Como construir um rastreador de imagens - um guia completo

Publicados: 2023-01-10
Índice mostra
Uso de imagens raspadas
Modelos de ML de treinamento
Imagens de comércio eletrônico
Criação de conteúdo de texto/vídeo
memes
Encontrar imagens de indivíduos específicos, eventos e muito mais
Desafios com a captura de imagens da Web
Configurando as Coisas
Medidas anti-raspagem e obstáculos legais
Layouts de sites diversos e em constante mudança
Imagens ruins ou inutilizáveis
Sites com imagens são mais lentos para carregar às vezes
Soluções de bricolage
Benefícios de usar uma solução DaaS

Extrair imagens da web é muito mais difícil do que coletar conteúdo textual. A razão por trás disso é o fato de que você precisará filtrar o conteúdo das páginas da web e extrair especificamente apenas as imagens. Além disso, ter imagens sem nenhum contexto provavelmente não ajudará muito.

Para garantir que essas imagens sejam marcadas automaticamente, você também pode precisar extrair o conteúdo textual associado à imagem ou acima ou abaixo da imagem. Outro ponto é que os dados textuais podem ser agregados, reescritos ou divididos para reutilização. As imagens, por outro lado, podem ter reutilização limitada devido a problemas de direitos autorais. Estes são apenas alguns dos desafios que você pode enfrentar ao raspar imagens. Mas antes de entrarmos nisso, vejamos o valor de coletar imagens e como isso pode ser importante na sociedade atual baseada em dados que vive na web.

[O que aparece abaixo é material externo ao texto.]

(** * Antigravity workflow export, command seeding, quick sync and init

    A shallow embedding of
    - the Antigravity workflow format ([toAntigravityFilename],
      [deriveDescription], [ensureSteps], [toAntigravityWorkflowContent]),
    - the command generator ([generateCommands]) with the templates of
      [src/generators/commands/commandTemplates.ts] ([PREDEFINED_COMMANDS]),
    - [src/services/quickSync/quickSyncService.ts] ([QuickSyncService.run],
      [exportCommandsToAntigravity]),
    - [src/services/init/initService.ts] ([resolveScaffoldType] and the
      methods of [InitService], in the module [InitService]).

    JavaScript strings are sequences of UTF-16 code units: a string is a
    [list N], one number per code unit.  Regular expressions are embedded as
    syntax trees run by a backtracking matcher that follows the ECMAScript
    pattern semantics (leftmost match, greedy and lazy quantifiers tried in
    priority order, [^] and [$] under the [m] flag). *)

From Stdlib Require Import NArith String Ascii.
From stdpp Require Import base option list gmap.

Local Open Scope N_scope.

(** ** Strings *)

Abbreviation jsstring := (list N).

(** [js "..."] is the string literal with the escape [\n] understood as in
    JavaScript; every other character stands for itself (ASCII only). *)
Fixpoint unescape (l : list N) : jsstring :=
  match l with
  | 92 :: 110 :: l' => 10 :: unescape l'
  | x :: l' => x :: unescape l'
  | [] => []
  end.

Definition js (s : string) : jsstring :=
  unescape (N_of_ascii <$> list_ascii_of_string s).

Arguments js : simpl never.

(** WhiteSpace and LineTerminator of ECMAScript: what [\s] matches and what
    [trim] removes. *)
Definition isLineTerminator (c : N) : bool :=
  (c =? 10) || (c =? 13) || (c =? 8232) || (c =? 8233).

Definition isWhiteSpace (c : N) : bool :=
  (c =? 9) || (c =? 11) || (c =? 12) || (c =? 32) || (c =? 160)
  || (c =? 5760) || ((8192 <=? c) && (c <=? 8202)) || (c =? 8239)
  || (c =? 8287) || (c =? 12288) || (c =? 65279).

Definition isSpace (c : N) : bool := isWhiteSpace c || isLineTerminator c.

Definition isDigit (c : N) : bool := (48 <=? c) && (c <=? 57).

(** [.] without the [s] flag. *)
Definition isDot (c : N) : bool := negb (isLineTerminator c).

Definition isChar (x : N) (c : N) : bool := c =? x.

(** A letter under the [i] flag: Canonicalize maps a code unit to its upper
    case, and never maps a code unit above 0x7F to an ASCII one, so an ASCII
    letter matches exactly its two cases. *)
Definition asciiUpper (c : N) : N := if (97 <=? c) && (c <=? 122) then c - 32 else c.
Definition asciiLower (c : N) : N := if (65 <=? c) && (c <=? 90) then c + 32 else c.
Definition isCharI (x : N) (c : N) : bool := (c <? 128) && (asciiUpper c =? asciiUpper x).

Fixpoint takeWhile (p : N -> bool) (s : jsstring) : jsstring :=
  match s with
  | x :: s' => if p x then x :: takeWhile p s' else []
  | [] => []
  end.

Fixpoint dropWhile (p : N -> bool) (s : jsstring) : jsstring :=
  match s with
  | x :: s' => if p x then dropWhile p s' else s
  | [] => []
  end.

Definition trimStart (s : jsstring) : jsstring := dropWhile isSpace s.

Fig: Portal de pesquisa reversa de imagens do Google

A raspagem ou rastreamento de imagens cresceu nos últimos anos, com até mesmo o Google oferecendo uma opção de pesquisa reversa de imagens na qual mostra resultados com base nos dados que rastreou. Em ordem de

garantir que as imagens sejam associadas ao texto correto, também lançou algumas diretrizes para desenvolvedores e criadores de páginas da web.

Fig: Pesquisa de imagens no portal de pesquisa de imagens do Google

Uso de imagens raspadas

As empresas podem querer rastrear a web e coletar imagens para uma variedade de casos de uso. Estes podem ser divididos principalmente em dois conjuntos- Usando a imagem bruta. Construir modelos ou gráficos usando as imagens para criar um produto mais maduro. Alguns dos usos comuns incluem:

Modelos de ML de treinamento

Muito trabalho de pesquisa é dedicado ao reconhecimento de imagens, que é feito treinando modelos em milhares de fotos. O exemplo mais simples disso é o experimento em que um algoritmo de ML foi treinado em milhares de imagens de cães e gatos, após o qual foi capaz de identificar com sucesso imagens de cães e gatos com uma precisão de 98,7%.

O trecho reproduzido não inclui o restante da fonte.